(* ===== verification/AbiFixture.v ===== *)
(** * The fixtures of the binary interface

    [abi/src/fixture.rs]: for fifteen structures, bytes written by the schema's own
    generator and the value of every field they must decode to; [verify] decodes and
    compares as the kernel does at boot. *)

From S2P Require Import Prelude Bytes Abi Obj Scope Ctrl Frame Objects Machine CapOps Dispatch AbiWire.

#[local] Open Scope N_scope.

(** abi/src/fixture.rs:23-26 [DESCRIPTOR_HEADER_BYTES] *)
Definition DESCRIPTOR_HEADER_BYTES : list N :=
  [17; 14; 26; 21; 35; 28; 24; 20; 44; 35; 30; 25; 53; 42; 36; 30; 62; 49; 42; 35; 28; 21; 14;
   7; 71; 56; 48; 40; 32; 24; 16; 8].

(** abi/src/fixture.rs:27-34 [LIMITS_BYTES] *)
Definition LIMITS_BYTES : list N :=
  [170; 133; 179; 140; 188; 147; 126; 105; 197; 154; 132; 110; 206; 161; 138; 115; 215; 168;
   144; 120; 224; 175; 150; 125; 233; 182; 156; 130; 242; 189; 162; 135; 251; 196; 168; 140;
   4; 204; 174; 145; 13; 211; 180; 150; 22; 218; 186; 155; 31; 225; 192; 160; 128; 96; 64; 32;
   40; 232; 198; 165; 132; 99; 66; 33; 49; 239; 204; 170; 136; 102; 68; 34; 58; 246; 210; 175;
   140; 105; 70; 35; 67; 253; 216; 180; 76; 4; 223; 185].

(** abi/src/fixture.rs:35-40 [CAP_INFO_BYTES] *)
Definition CAP_INFO_BYTES : list N :=
  [67; 253; 216; 180; 76; 4; 223; 185; 85; 11; 229; 190; 94; 18; 235; 195; 103; 25; 241; 200;
   160; 120; 80; 40; 112; 32; 247; 205; 164; 123; 82; 41; 121; 39; 253; 210; 168; 126; 84; 42;
   130; 46; 3; 216; 172; 129; 86; 43; 139; 53; 9; 221; 176; 132; 88; 44; 148; 60; 15; 226;
   180; 135; 90; 45].

(** abi/src/fixture.rs:41-44 [DERIVE_REQUEST_BYTES] *)
Definition DERIVE_REQUEST_BYTES : list N :=
  [220; 116; 63; 10; 229; 123; 69; 15; 238; 130; 75; 20; 221; 165; 110; 55; 247; 137; 81; 25;
   225; 168; 112; 56].

(** abi/src/fixture.rs:45-55 [SCOPE_INFO_BYTES] *)
Definition SCOPE_INFO_BYTES : list N :=
  [126; 243; 171; 100; 29; 214; 142; 71; 135; 250; 177; 105; 33; 217; 144; 72; 144; 1; 184;
   110; 37; 220; 146; 73; 153; 8; 190; 115; 41; 223; 148; 74; 162; 15; 196; 120; 45; 226; 150;
   75; 171; 22; 202; 125; 180; 29; 208; 130; 162; 15; 196; 120; 171; 22; 202; 125; 180; 29;
   208; 130; 189; 36; 214; 135; 198; 43; 220; 140; 61; 238; 158; 79; 207; 50; 226; 145; 65;
   241; 160; 80; 216; 57; 232; 150; 69; 244; 162; 81; 225; 64; 238; 155; 73; 247; 164; 82;
   234; 71; 244; 160; 77; 250; 166; 83; 243; 78; 250; 165; 81; 253; 168; 84; 252; 85; 0; 171;
   85; 0; 171; 85; 5; 93; 6; 176; 89; 3; 173; 86; 14; 100; 12; 181; 93; 6; 175; 87; 23; 107;
   18; 186; 97; 9; 177; 88].

(** abi/src/fixture.rs:56-61 [DRAIN_REPORT_BYTES] *)
Definition DRAIN_REPORT_BYTES : list N :=
  [14; 100; 12; 181; 23; 107; 18; 186; 32; 114; 24; 191; 41; 121; 30; 196; 50; 128; 36; 201;
   59; 135; 42; 206; 68; 142; 48; 211; 77; 149; 54; 216; 86; 156; 60; 221; 125; 30; 191; 95;
   95; 163; 66; 226; 129; 33; 193; 96; 104; 170; 72; 231; 133; 36; 195; 97; 113; 177; 78; 236;
   137; 39; 197; 98].

(** abi/src/fixture.rs:62-65 [MAP_REQUEST_BYTES] *)
Definition MAP_REQUEST_BYTES : list N :=
  [167; 219; 114; 10; 162; 57; 209; 104; 176; 226; 120; 15; 166; 60; 211; 105; 185; 233; 126;
   20; 194; 240; 132; 25; 203; 247; 138; 30; 212; 254; 144; 35].

(** abi/src/fixture.rs:66-71 [MEMORY_INFO_BYTES] *)
Definition MEMORY_INFO_BYTES : list N :=
  [64; 83; 217; 95; 73; 90; 223; 100; 82; 97; 229; 105; 91; 104; 235; 110; 100; 111; 241; 115;
   246; 120; 251; 125; 109; 118; 247; 120; 250; 123; 253; 126; 118; 125; 253; 125; 254; 126;
   255; 127; 127; 136; 145; 154; 163; 172; 181; 190; 199; 208; 217; 226; 235; 244; 253; 6].

(** abi/src/fixture.rs:72-93 [SEND_REQUEST_BYTES] *)
Definition SEND_REQUEST_BYTES : list N :=
  [217; 202; 63; 181; 226; 209; 69; 186; 235; 216; 75; 191; 50; 166; 25; 141; 244; 223; 81;
   196; 54; 169; 27; 142; 253; 230; 87; 201; 58; 172; 29; 143; 6; 238; 93; 206; 62; 175; 31;
   144; 15; 245; 99; 211; 24; 252; 105; 216; 33; 3; 112; 221; 42; 10; 118; 226; 51; 60; 69;
   78; 87; 96; 105; 114; 123; 132; 141; 150; 159; 168; 177; 186; 195; 204; 213; 222; 231; 240;
   249; 2; 11; 20; 29; 38; 47; 56; 65; 74; 83; 92; 101; 110; 119; 128; 137; 146; 155; 164;
   173; 182; 191; 200; 209; 218; 227; 236; 245; 254; 7; 16; 25; 34; 43; 52; 61; 70; 79; 88;
   97; 106; 115; 124; 133; 142; 151; 160; 169; 178; 187; 196; 205; 214; 223; 232; 241; 250; 3;
   12; 21; 30; 39; 48; 57; 66; 75; 84; 93; 102; 111; 120; 129; 138; 147; 156; 165; 174; 183;
   192; 201; 210; 219; 228; 237; 246; 255; 8; 17; 26; 35; 44; 53; 62; 71; 80; 89; 98; 107;
   116; 125; 134; 143; 152; 161; 170; 179; 188; 197; 206; 215; 224; 233; 242; 251; 4; 13; 22;
   31; 40; 49; 58; 67; 76; 85; 94; 103; 112; 121; 130; 139; 148; 157; 166; 175; 184; 193; 202;
   211; 220; 229; 238; 247; 0; 9; 18; 27; 36; 45; 54; 63; 72; 81; 90; 99; 108; 117; 126; 135;
   144; 153; 162; 171; 180; 189; 198; 207; 216; 225; 234; 243; 252; 5; 14; 23; 32; 41; 50; 59;
   68; 77; 86; 95; 104; 113; 122; 131; 140; 149; 158; 167; 176; 185; 194; 203; 212; 221; 230;
   239; 248; 1; 10; 19; 28; 37; 46; 55; 64; 73; 82; 91; 100; 109; 118; 127; 136; 145; 154;
   163; 172; 181; 190; 199; 208; 217; 226; 235; 244; 253; 6; 15; 24; 33; 42].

◆ EXERCISE DETAILS: Retype every entry above, word for word.

◆ OUTPUT:
(* ===== verification/AbiFixture.v ===== *)
(** * The fixtures of the binary interface

    [abi/src/fixture.rs]: for fifteen structures, bytes written by the schema's own
    generator and the value of every field they must decode to; [verify] decodes and
    compares as the kernel does at boot. *)

From S2P Require Import Prelude Bytes Abi Obj Scope Ctrl Frame Objects Machine CapOps Dispatch AbiWire.

#[local] Open Scope N_scope.

(** abi/src/fixture.rs:23-26 [DESCRIPTOR_HEADER_BYTES] *)
Definition DESCRIPTOR_HEADER_BYTES : list N :=
  [17; 14; 26; 21; 35; 28; 24; 20; 44; 35; 30; 25; 53; 42; 36; 30; 62; 49; 42; 35; 28; 21; 14;
   7; 71; 56; 48; 40; 32; 24; 16; 8].

(** abi/src/fixture.rs:27-34 [LIMITS_BYTES] *)
Definition LIMITS_BYTES : list N :=
  [170; 133; 179; 140; 188; 147; 126; 105; 197; 154; 132; 110; 206; 161; 138; 115; 215; 168;
   144; 120; 224; 175; 150; 125; 233; 182; 156; 130; 242; 189; 162; 135; 251; 196; 168; 140;
   4; 204; 174; 145; 13; 211; 180; 150; 22; 218; 186; 155; 31; 225; 192; 160; 128; 96; 64; 32;
   40; 232; 198; 165; 132; 99; 66; 33; 49; 239; 204; 170; 136; 102; 68; 34; 58; 246; 210; 175;
   140; 105; 70; 35; 67; 253; 216; 180; 76; 4; 223; 185].

(** abi/src/fixture.rs:35-40 [CAP_INFO_BYTES] *)
Definition CAP_INFO_BYTES : list N :=
  [67; 253; 216; 180; 76; 4; 223; 185; 85; 11; 229; 190; 94; 18; 235; 195; 103; 25; 241; 200;
   160; 120; 80; 40; 112; 32; 247; 205; 164; 123; 82; 41; 121; 39; 253; 210; 168; 126; 84; 42;
   130; 46; 3; 216; 172; 129; 86; 43; 139; 53; 9; 221; 176; 132; 88; 44; 148; 60; 15; 226;
   180; 135; 90; 45].

(** abi/src/fixture.rs:41-44 [DERIVE_REQUEST_BYTES] *)
Definition DERIVE_REQUEST_BYTES : list N :=
  [220; 116; 63; 10; 229; 123; 69; 15; 238; 130; 75; 20; 221; 165; 110; 55; 247; 137; 81; 25;
   225; 168; 112; 56].

(** abi/src/fixture.rs:45-55 [SCOPE_INFO_BYTES] *)
Definition SCOPE_INFO_BYTES : list N :=
  [126; 243; 171; 100; 29; 214; 142; 71; 135; 250; 177; 105; 33; 217; 144; 72; 144; 1; 184;
   110; 37; 220; 146; 73; 153; 8; 190; 115; 41; 223; 148; 74; 162; 15; 196; 120; 45; 226; 150;
   75; 171; 22; 202; 125; 180; 29; 208; 130; 162; 15; 196; 120; 171; 22; 202; 125; 180; 29;
   208; 130; 189; 36; 214; 135; 198; 43; 220; 140; 61; 238; 158; 79; 207; 50; 226; 145; 65;
   241; 160; 80; 216; 57; 232; 150; 69; 244; 162; 81; 225; 64; 238; 155; 73; 247; 164; 82;
   234; 71; 244; 160; 77; 250; 166; 83; 243; 78; 250; 165; 81; 253; 168; 84; 252; 85; 0; 171;
   85; 0; 171; 85; 5; 93; 6; 176; 89; 3; 173; 86; 14; 100; 12; 181; 93; 6; 175; 87; 23; 107;
   18; 186; 97; 9; 177; 88].

(** abi/src/fixture.rs:56-61 [DRAIN_REPORT_BYTES] *)
Definition DRAIN_REPORT_BYTES : list N :=
  [14; 100; 12; 181; 23; 107; 18; 186; 32; 114; 24; 191; 41; 121; 30; 196; 50; 128; 36; 201;
   59; 135; 42; 206; 68; 142; 48; 211; 77; 149; 54; 216; 86; 156; 60; 221; 125; 30; 191; 95;
   95; 163; 66; 226; 129; 33; 193; 96; 104; 170; 72; 231; 133; 36; 195; 97; 113; 177; 78; 236;
   137; 39; 197; 98].

(** abi/src/fixture.rs:62-65 [MAP_REQUEST_BYTES] *)
Definition MAP_REQUEST_BYTES : list N :=
  [167; 219; 114; 10; 162; 57; 209; 104; 176; 226; 120; 15; 166; 60; 211; 105; 185; 233; 126;
   20; 194; 240; 132; 25; 203; 247; 138; 30; 212; 254; 144; 35].

(** abi/src/fixture.rs:66-71 [MEMORY_INFO_BYTES] *)
Definition MEMORY_INFO_BYTES : list N :=
  [64; 83; 217; 95; 73; 90; 223; 100; 82; 97; 229; 105; 91; 104; 235; 110; 100; 111; 241; 115;
   246; 120; 251; 125; 109; 118; 247; 120; 250; 123; 253; 126; 118; 125; 253; 125; 254; 126;
   255; 127; 127; 136; 145; 154; 163; 172; 181; 190; 199; 208; 217; 226; 235; 244; 253; 6].

(** abi/src/fixture.rs:72-93 [SEND_REQUEST_BYTES] *)
Definition SEND_REQUEST_BYTES : list N :=
  [217; 202; 63; 181; 226; 209; 69; 186; 235; 216; 75; 191; 50; 166; 25; 141; 244; 223; 81;
   196; 54; 169; 27; 142; 253; 230; 87; 201; 58; 172; 29; 143; 6; 238; 93; 206; 62; 175; 31;
   144; 15; 245; 99; 211; 24; 252; 105; 216; 33; 3; 112; 221; 42; 10; 118; 226; 51; 60; 69;
   78; 87; 96; 105; 114; 123; 132; 141; 150; 159; 168; 177; 186; 195; 204; 213; 222; 231; 240;
   249; 2; 11; 20; 29; 38; 47; 56; 65; 74; 83; 92; 101; 110; 119; 128; 137; 146; 155; 164;
   173; 182; 191; 200; 209; 218; 227; 236; 245; 254; 7; 16; 25; 34; 43; 52; 61; 70; 79; 88;
   97; 106; 115; 124; 133; 142; 151; 160; 169; 178; 187; 196; 205; 214; 223; 232; 241; 250; 3;
   12; 21; 30; 39; 48; 57; 66; 75; 84; 93; 102; 111; 120; 129; 138; 147; 156; 165; 174; 183;
   192; 201; 210; 219; 228; 237; 246; 255; 8; 17; 26; 35; 44; 53; 62; 71; 80; 89; 98; 107;
   116; 125; 134; 143; 152; 161; 170; 179; 188; 197; 206; 215; 224; 233; 242; 251; 4; 13; 22;
   31; 40; 49; 58; 67; 76; 85; 94; 103; 112; 121; 130; 139; 148; 157; 166; 175; 184; 193; 202;
   211; 220; 229; 238; 247; 0; 9; 18; 27; 36; 45; 54; 63; 72; 81; 90; 99; 108; 117; 126; 135;
   144; 153; 162; 171; 180; 189; 198; 207; 216; 225; 234; 243; 252; 5; 14; 23; 32; 41; 50; 59;
   68; 77; 86; 95; 104; 113; 122; 131; 140; 149; 158; 167; 176; 185; 194; 203; 212; 221; 230;
   239; 248; 1; 10; 19; 28; 37; 46; 55; 64; 73; 82; 91; 100; 109; 118; 127; 136; 145; 154;
   163; 172; 181; 190; 199; 208; 217; 226; 235; 244; 253; 6; 15; 24; 33; 42].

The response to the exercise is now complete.